The visible front includes familiar forms of state aggression — industrial espionage, economic coercion, transnational repression, intellectual property theft, election interference, and the covert financing of protest movements. The second, more insidious track, is cognitive warfare: the manipulation of information systems, digital platforms, and social media networks to fracture democratic cohesion and weaken public trust from within. China’s influence operations, according to the authors, serve not merely to shape narratives but to provide cover for far more dangerous strategic objectives.

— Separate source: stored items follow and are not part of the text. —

Definition CRON_HINT : string :=
  "[IMPORTANT: You are running as a scheduled cron job. DELIVERY: Your final response will be automatically delivered to the user — do NOT use send_message or try to deliver the output yourself. Just produce your report/output as your final response and the system handles the rest. SILENT: If there is genuinely nothing new to report, respond with exactly "
  ++ QUOTE ++ "[SILENT]" ++ QUOTE ++
  " (nothing else) to suppress delivery. Never combine [SILENT] with content — either report your findings normally, or say [SILENT] and nothing more.]" ++ LF2.

(** The directory whose instructions are read: any failure leaves the workspace. *)
Definition workdir_of (j : HermesJob) : X PathBuf :=
  match workdir j with
  | None => ret workspace_root
  | Some custom =>
      roots <- attempt (on_disk (authorized_cron_roots cwd j workspace_root)) ;;
      match roots with
      | Err _ => ret workspace_root
      | Ok roots =>
          q <- attempt (on_disk (canonical_authorized_directory cwd (path_of custom) roots "Hermes workdir")) ;;
          ret (match q with Ok q => of_canonical q | Err _ => workspace_root end)
      end
  end.

Fixpoint predecessors (profile : string) (ids : list string) : X string :=
  match ids with
  | [] => ret ""
  | id :: rest =>
      output <- resolve_predecessor_output profile id ;;
      more <- predecessors profile rest ;;
      ret (match nonblank output with
           | Some text => format_context_from_block id (truncate_context_output (trim text) MAX_CONTEXT_CHARS) ++ LF2
           | None => ""
           end ++ more)
  end.

Definition on_pads {A} (m : M (list Notepad) A) : X A :=
  zoom pads (fun p s => mkExec (disk s) (monitors s) p (saved s) (transcript s) (events s)) m.

Definition shown_notes (l : list (string * string)) : string :=
  match l with
  | [] => ""
  | _ => "[Notepad]" ++ String LF (join "" (map (fun e => e.1 ++ ": " ++ e.2 ++ String LF "") l)) ++ String LF ""
  end.

(** What precedes the skills and the task. *)
Definition preamble (j : HermesJob) : X string :=
  dir <- workdir_of j ;;
  instructions <- on_disk (resolve_workspace_instructions cwd dir) ;;
  context <- predecessors (match origin j with Some o => og_platform o | None => "" end) (parse_context_from_ids (context_from j)) ;;
  notes <- attempt (on_pads (get_cron_notepads (hermes_profile j) (hj_id j))) ;;
  ret (CRON_HINT ++ match instructions with Some i => i ++ LF2 | None => "" end ++ context
       ++ match notes with Ok l => shown_notes l | Err _ => "" end).

Definition has_skills (j : HermesJob) : bool :=
  match skills j, skill j with [], None => false | _, _ => true end.
Definition blank (s : string) : bool := String.eqb (trim s) "".

(** The prompt of the turn; [None]: out of fuel. *)
Definition assemble_prompt (j : HermesJob) (script : option string) : X (option string) :=
  let no_script := match script with None => true | Some _ => false end in
  if blank (prompt j) && no_script && negb (has_skills j)
  then fail (Config ("Hermes job " ++ hj_id j ++ " has neither prompt nor executable script"))
  else
    pre <- preamble j ;;
    skills <- on_disk (load_cron_skills cwd arrange parse_yaml fuel j) ;;
    match skills with
    | None => ret None
    | Some skills =>
        if blank (prompt j) && no_script && blank skills
        then fail (Config ("Hermes job " ++ hj_id j ++ " has neither prompt nor executable script or resolved skills"))
        else
          let assembled :=
            pre ++ (if String.eqb skills "" then "" else skills ++ (if blank (prompt j) then "" else LF2 ++ "[Task]" ++ String LF ""))
            ++ prompt j ++ match nonblank script with Some o => SCRIPT_OUTPUT ++ o | None => "" end in
          lift (scanned assembled) ;;;
          ret (Some assembled)
    end.

Definition turn_key (j : HermesJob) (destination : option HermesOrigin) : SessionKey :=
  match destination with
  | Some t => Session.new "discord" None (og_chat_id t) (og_thread_id t) (default ("cron:" ++ hj_id j) (og_user_id t))
  | None => Session.new "local" None (hj_id j) None ("cron:" ++ hj_id j)
  end.

Definition with_provider (j : HermesJob) (c : SessionContext) : result SessionContext OmonError :=
  match provider j with
  | None => Ok c
  | Some p =>
      if match base_url j with None => contains "unsupported" p || String.eqb p "invalid" | Some _ => false end
      then Err (Config ("unsupported cron job provider override: " ++ p))
      else Ok (insert_metadata "cron_job_provider" (JString p) c)
  end.

Definition turn_context (j : HermesJob) : result SessionContext OmonError :=
  destination <-? discord_destination j ;;
  c <-? with_provider j (set_model (hj_model j) (new_context (turn_key j destination) now)) ;;
  let c := match base_url j with Some u => insert_metadata "cron_job_base_url" (JString u) c | None => c end in
  with_ack (ack_command j) (for_scheduler (insert_metadata "hermes_cron_job_id" (JString (hj_id j)) c)).

(** The prompt, then the turn. *)
Definition ask_agent (job : CronJob) (j : HermesJob) (script : option string) : X (option (option string)) :=
  p <- assemble_prompt j script ;;
  match p with
  | None => ret None
  | Some p =>
      context <- lift (turn_context j) ;;
      answer <- take_turn job context p ;;
      ret (Some answer)
  end.

(** The agent's part: the monitor first. *)
Definition execute_agent (job : CronJob) (j : HermesJob) (script : option string) : X (option (option string)) :=
  seen <- read_monitor j ;;
  changed <- (match seen with Some output => monitor_changed j output | None => ret true end) ;;
  if changed : bool then ask_agent job j script else ret (Some None).

Definition execute_hermes (job : CronJob) (j : HermesJob) : X (option (option string)) :=
  output <- (match script j with Some s => o <- run_cron_script j s ;; ret (Some o) | None => ret None end) ;;
  if no_agent j && match script j with None => true | Some _ => false end
  then fail (Config ("Hermes job " ++ hj_id j ++ " specifies no_agent=true but has no script"))
  else if match output with Some o => negb (parse_wake_gate o) || (blank o && negb (blank (prompt j))) | None => false end
  then ret (Some None)
  else if no_agent j then ret (Some (nonblank output))
  else execute_agent job j output.

(** [AgentCronExecutor::execute]; the outer [None]: out of fuel. *)
Definition execute (job : CronJob) : X (option (option string)) :=
  payload <- lift (job_payload job) ;;
  match get "schedule" payload with
  | None => o <- execute_native_cron job payload ;; ret (Some o)
  | Some _ =>
      match decode_job payload with
      | None => fail (Config ("invalid Hermes job " ++ job_id job ++ ": " ++ decode_error payload))
      | Some j => execute_hermes job j
      end
  end.
End Exec.

(** ** What reading does *)

Section Reading.
Context (cwd : Canonical) (arrange : list string -> list string).
Implicit Types (I : FS -> Prop).

Lemma is_directory_looks I p : preserves I (is_directory cwd p).
Proof. unfold is_directory. look_steps. Qed.
Lemma is_regular_looks I p : preserves I (is_regular cwd p).
Proof. unfold is_regular. look_steps. Qed.
Lemma read_to_string_looks I p : preserves I (read_to_string cwd p).
Proof. unfold read_to_string. look_steps. Qed.
Lemma canonical_directory_looks I p what : preserves I (canonical_directory cwd p what).
Proof. unfold canonical_directory. look_steps; apply is_directory_looks. Qed.

Ltac reads :=
  repeat progress (look_steps; try done;
    try match goal with
    | |- preserves _ (is_directory _ _) => apply is_directory_looks
    | |- preserves _ (is_regular _ _) => apply is_regular_looks
    | |- preserves _ (read_to_string _ _) => apply read_to_string_looks
    | |- preserves _ (canonical_directory _ _ _) => apply canonical_directory_looks
    | |- preserves _ (read_dir _ _ _) => unfold read_dir
    | |- preserves _ (exists_ _ _) => unfold exists_
    | |- preserves _ (hermes_home _ _) => unfold hermes_home
    end).

Lemma hermes_home_looks I j : preserves I (hermes_home cwd j).
Proof. reads. Qed.
Lemma roots_looks I j root : preserves I (authorized_cron_roots cwd j root).
Proof. unfold authorized_cron_roots. reads. Qed.
Lemma authorized_directory_looks I p roots what : preserves I (canonical_authorized_directory cwd p roots what).
Proof. unfold canonical_authorized_directory. reads. Qed.
Lemma instructions_looks I dir : preserves I (resolve_workspace_instructions cwd dir).
Proof.
  unfold resolve_workspace_instructions. generalize ["AGENTS.md"; "agents.md"; "CLAUDE.md"; "claude.md"]. intros names.
  induction names as [|n names IH]; simpl; reads.
Qed.
Lemma skill_inside_looks I root p : preserves I (skill_inside cwd root p).
Proof. unfold skill_inside. reads. Qed.
Lemma look_among_looks I root dir name entries pending : preserves I (look_among cwd root dir name entries pending).
Proof. revert pending. induction entries as [|n entries IH]; intros pending; simpl; reads; apply skill_inside_looks. Qed.
Lemma find_below_looks I fuel root name pending : preserves I (find_below cwd arrange fuel root name pending).
Proof. revert pending. induction fuel as [|fuel IH]; intros [|d pending]; simpl; reads; apply look_among_looks. Qed.
Lemma find_skill_looks I fuel root name : preserves I (find_skill_file cwd arrange fuel root name).
Proof. unfold find_skill_file. reads; [apply skill_inside_looks|apply find_below_looks]. Qed.

Context `{CronLibs} (parse_yaml : string -> option value).

Lemma first_manifest_looks I ps : preserves I (first_manifest cwd parse_yaml ps).
Proof. induction ps as [|p ps IH]; simpl; reads. Qed.
Lemma members_looks I dir n l : preserves I (member_skills cwd dir n l).
Proof. induction l as [|e l IH]; simpl; reads. Qed.
Lemma bundle_looks I root home name : preserves I (resolve_skill_bundle cwd arrange parse_yaml root home name).
Proof. unfold resolve_skill_bundle. reads; apply first_manifest_looks || apply members_looks. Qed.
Lemma expand_looks I root home names acc : preserves I (expand_names cwd arrange parse_yaml root home names acc).
Proof. revert acc. induction names as [|n names IH]; intros acc; simpl; reads. apply bundle_looks. Qed.
Lemma assemble_looks I fuel root names a k : preserves I (assemble_skills cwd arrange fuel root names a k).
Proof. revert a k. induction names as [|n names IH]; intros a k; simpl; reads. apply find_skill_looks. Qed.
Lemma load_skills_looks I fuel j : preserves I (load_cron_skills cwd arrange parse_yaml fuel j).
Proof.
  unfold load_cron_skills. look_steps; try apply hermes_home_looks; try apply canonical_directory_looks;
    [apply expand_looks|apply assemble_looks].
Qed.
End Reading.

(** ** What a script's process is given *)

Section Scripts.
Context (cwd : Canonical) (fs : FS) (exec_cwd_there : plain (nodes fs) cwd).
Local Notation here := (eq fs).

Lemma reads_here {A} (m : M FS A) : (forall I, preserves I m) -> triple here m (fun _ => here) here.
Proof. intros Hm. apply triple_preserves, Hm. Qed.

They cite a pattern of “targeted influence campaigns to undermine, corrupt, persuade and destabilize regimes such as Brazil, Mexico, Canada, Panama, some European Union states and many Sub-Saharan African nations.” These efforts are complemented by sustained economic coercion, intimidation of diaspora communities, trafficking in weapons and narcotics, and the exploitation of academic and technological partnerships — all deployed as tools of indirect warfare.
“Such non-lethal efforts in unsuspecting societies and regimes often succeed,” the authors write, “because feckless leaders are too naive to grasp the insidious assassin’s mace approach.”
In this argument, fentanyl is a primary weapon — and states like Canada remain in denial about their institutional role in enabling the shift of Chinese production and trafficking routes.
Seen through the lens of North America’s fentanyl crisis — in which hundreds of thousands have died while policymakers continue to treat the emergency as a public health or law enforcement issue — the authors argue the Chinese Communist Party is already attacking Western defenses via transnational crime proxies.
“These hostile state extensions are engaged in biochemical warfare against a tightly clustered group of Western countries,” they write. “The effects have been devastating but are fragile and reversible once the massive information asymmetries regarding network structure are rebalanced. The successful collapse of these syndicates in the Five Eyes nations will reduce the likelihood of spread to other countries. The inverse is also true.”
The fentanyl trade, they argue, defies the logic of conventional criminal markets. Unlike heroin or cocaine, synthetic opioids annihilate their own user base. “Fentanyl-laced heroin does not generate a stable population of consumers,” they note, “given the high fatality rates of users.” In a rational market, a drug enterprise seeks to cultivate long-term demand. Fentanyl destroys it. And yet, production and distribution continue to scale exponentially.
Unlike traditional cartels, which can be disrupted through leadership arrests or financial seizures, a state-backed trafficking network is more resilient, adaptive, and strategically dangerous. The CCP’s role — supplying precursor chemicals, trafficking infrastructure, and, in some cases, managerial oversight — elevates the threat from criminal to geopolitical.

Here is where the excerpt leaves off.